Но время, годы брали свое. Недаром же говорят: время — лучший лекарь. Жизнь страны довольно быстро налаживалась, о голоде никто уже не вспоминал, деньги стали устойчивее. Мама начала работать в консерватории, вносить не такую уж малую денежную лепту в семейные доходы и постепенно перестала так невыносимо «пресмыкаться перед отчимом», как говорила Таня.

А мы, девочки, со своей стороны постепенно привыкли к маминому отчуждению. Появилась у нас своя жизнь за стенами, по сути, чужого дома. К тому же, и Таня, и я начали серьезно заниматься музыкой, занятия эти (мы обе поступили в музыкальную школу профессора Беклемишева) все больше заполняли наши разрастающиеся с возрастом духовные запросы. Словом, в семье установилось не то чтобы совсем мирное, но вполне терпимое сосуществование.

Да, смирились мы постепенно и с отчимом, и с тем, что мама отошла от нас. И вообще каждый из нас — мы, дети, мама, отчим — сумели с течением времени что-то отбросить: мы — неуемную вражду к нему, мама — тревогу за нас и страх перед отчимом, он — ненависть к нам.

Но все же отчим продолжал допекать и Тане, и мне,— это бывало тогда, когда все сидели за столом,— мол, когда уже они повыходят замуж и «слезут с моей шеи».

 

- 97 -

Таня, умная, добрая, талантливая, безрассудно погубила свою жизнь тем, что не вынеся бесконечных шпилек отчима, не желая «сидеть на его шее», пошла замуж за первого попавшегося на ее жизненном пути жениха — малоинтересного, не сказать чтобы умного,— ты уж прости меня, Лиза, за такую характеристику твоего отца,— и впоследствии снившегося Колю Киселевского. Он работал тогда в оперном театре осветителем и учился у мамы пению. Был у него далеко не первоклассный баритонишко, очень неважный слух, но мама, не умевшая никому ни в чем отказывать, терпеливо работала над его голосом. Как-то незаметно завязался у Тани роман с Колей. Началом послужило то, что мы с ней часто ходили в оперу, в первую от сцены ложу второго яруса, где Коля располагался со своими электроосветительными приборами, освещал сцену то одним, то другим цветом.
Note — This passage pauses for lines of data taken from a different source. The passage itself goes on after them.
(** * Theorems *)

(** Setting an option: what is stored is in normal form, can be read back under
    every name of the option, and no other option changes. *)
Theorem set_option_exact o key raw : well_formed o ->
  match SetOption o key raw with
  | Ok o' => well_formed o' /\ ImplicitTier4 o' = ImplicitTier4 o /\
      (exists spec, LookupOptionSpec key = Some spec /\
        (forall name, resolve_key name <> CanonicalKey spec -> Get (Some o') name = Get (Some o) name) /\
        (forall name, LookupOptionSpec name = Some spec ->
           if str_eq (trim_space raw) "" then Has (Some o') name = false
           else exists v, Normalize spec raw = Ok v /\ Get (Some o') name = v /\ Normalize spec v = Ok v /\
                SetOption o' name v = Ok o'))
  | Err e => LookupOptionSpec key = None /\ e = UnknownOption key \/
             exists spec, LookupOptionSpec key = Some spec /\ trim_space raw <> "" /\ Normalize spec raw = Err e
  end.
Proof.
  intros Ho. unfold SetOption. destruct (LookupOptionSpec key) as [spec|] eqn:Hk; [|by left].
  pose proof (resolve_canonical _ _ Hk) as Hc.
  destruct (str_eq (trim_space raw) "") eqn:Hb.
  - split; [by apply well_formed_Delete|]. split; [unfold Delete; by destruct (options_empty o)|].
    exists spec. split; [done|]. split.
    + intros name Hn. unfold Get. by rewrite vals_Delete, Hc, lookup_delete_ne by done.
    + intros name Hn. unfold Has. rewrite vals_Delete, Hc, (resolve_of _ _ Hn), lookup_delete_eq.
      by rewrite bool_decide_eq_false_2 by (by intros [? ?]).
  - destruct (Normalize spec raw) as [v|e] eqn:Hv; cbn [result_bind];
      [|right; exists spec; split; [done|]; split; [by apply str_eq_false|done]].
    pose proof (settled_entry _ _ _ _ Hk Hv) as He.
    assert (v <> "") as Hne by (by destruct He as (? & _ & _ & ? & _)).
    destruct (in_registry _ (lookup_in _ _ Hk)) as [_ Hs]. destruct (Hs _ _ Hv) as [Hblank Hfix].
    split; [by apply well_formed_setRaw|]. split; [unfold setRaw; by rewrite (proj2 (str_eq_false v "") Hne)|].
    exists spec. split; [done|]. split.
    + intros name Hn. unfold Get. by rewrite vals_setRaw, lookup_insert_ne by done.
    + intros name Hn. exists v. split; [done|]. split; [|split; [done|]].
      * unfold Get. by rewrite vals_setRaw, (resolve_of _ _ Hn), lookup_insert_eq by done.
      * rewrite Hn, (proj2 (str_eq_false _ _) Hblank), Hfix. cbn [result_bind]. f_equal.
        unfold setRaw. rewrite !(proj2 (str_eq_false v "") Hne). cbn. f_equal. f_equal. apply insert_insert_eq.
Qed.

(** Options whose values are in normal form are valid unless the master is off
    while the connection should persist, or on while there is no socket. *)
Theorem well_formed_validate o : well_formed o -> Validate (Some o) =
  if str_eq (ControlMaster (Some o)) "no" && persists (ControlPersist (Some o))
  then Err (PersistWithoutMaster (ControlPersist (Some o)))
  else if str_eq (ControlPath (Some o)) "none" && isActiveControlMaster (ControlMaster (Some o))
  then Err (PathNoneWithMaster (ControlMaster (Some o)))
  else Ok tt.
Proof. apply validate_well_formed. Qed.

(** The effective value of every option is that of the first layer that sets it;
    a control path of "none" then disables the master and its persistence, and the
    result is valid. *)
Theorem layers_first_wins layers : layers_ok layers ->
  let merged := MergeOptionLayers layers in
  let effective := EffectiveOptions layers in
  (forall key, Get merged key = first_set (map (fun l => Get l key) layers)) /\
  layers_ok [merged; effective] /\
  (ControlPath merged <> "none" -> effective = merged) /\
  (ControlPath merged = "none" ->
     ControlMaster effective = "no" /\ ControlPersist effective = "" /\ ValidateEffective effective = Ok tt /\
     forall key, resolve_key key <> OptionControlMaster -> resolve_key key <> OptionControlPersist ->
       Get effective key = Get merged key).
Proof.
  intros Hl merged effective.
  assert (forall key, Get merged key = first_set (map (fun l => Get l key) layers)) as Hget.
  { intros key. rewrite get_layer. unfold merged. rewrite vals_merged by done. rewrite union_first by done.
    f_equal. apply map_ext. intros l. by rewrite get_layer. }
  split; [done|]. unfold effective, EffectiveOptions. fold merged.
  destruct merged as [o|] eqn:Hm; [|split; [by repeat constructor|done]].
  destruct (merged_well_formed layers o Hl Hm) as [Ho Hne]. unfold finalizeEffectiveOptions.
  assert (options_empty o = false) as -> by (unfold options_empty; by apply bool_decide_eq_false_2).
  destruct (str_eq (ControlPath (Some o)) "none") eqn:Hp; str_facts; cycle 1.
  { split; [by repeat constructor|]. done. }
  set (e := Delete (setRaw o OptionControlMaster ControlMasterNo) OptionControlPersist).
  assert (normal_entry OptionControlMaster ControlMasterNo) as Hno.
  { eexists. split; [apply master_spec|]. split; [done|]. split; [done|]. reflexivity. }
  assert (well_formed e) as He by (by apply well_formed_Delete, well_formed_setRaw).
  assert (vals e = delete OptionControlPersist (<[OptionControlMaster := ControlMasterNo]> (vals o))) as Hv.
  { unfold e. rewrite vals_Delete, persist_key, vals_setRaw by done. done. }
  assert (ControlMaster (Some e) = "no") as H1.
  { unfold ControlMaster, Get. by rewrite Hv, master_key, lookup_delete_ne, lookup_insert_eq by done. }
  assert (ControlPersist (Some e) = "") as H2.
  { unfold ControlPersist, Get. by rewrite Hv, persist_key, lookup_delete_eq. }
  split; [by repeat constructor|]. split; [done|]. intros _. split; [done|]. split; [done|].
  split; [|intros key Hk1 Hk2; unfold Get; by rewrite Hv, lookup_delete_ne, lookup_insert_ne by done].
  unfold ValidateEffective. destruct (IsEmpty _); [done|]. rewrite validate_well_formed by done.
  rewrite stored_master, H1, H2 by done.
  assert (isActiveControlMaster "no" = false) as -> by reflexivity. assert (persists "" = false) as -> by reflexivity.
  rewrite !andb_false_r. reflexivity.
Qed.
Нас он принимал в своей ложе с удовольствием, как-то устраивались, несмотря на тесноту, ну, а мы с Таней готовы были слушать оперу в любых условиях, в любой тесноте.

И вот Таня вдруг объявила,— конечно, за обеденным столом, где же еще? — что выходит замуж за Колю. Мама вздрогнула, а отчим, не сказав ни слова, преспокойно продолжал есть. Помню, я потом вечером плакала, забившись в какой-то угол,— от жалости к Тане и от злости на отчима.

Горько мне было смотреть на эту пару. Пожили они какое-то время в Киеве, потом, бросив на третьем курсе консерваторию, Таня поехала с Колей в Белоруссию, где он устроился начальником изыскательной партии по мелиорации. А в сентябре 1929 года, по возвращении их в Киев, родилась ты, Лиза. Таня очень возилась с тобой, была нежнейшей матерью. Через какое-то время вы все трое уехали в Сибирь, в Новокузнецк, где Коля стал работать инженером, а твоя мама — педагогом.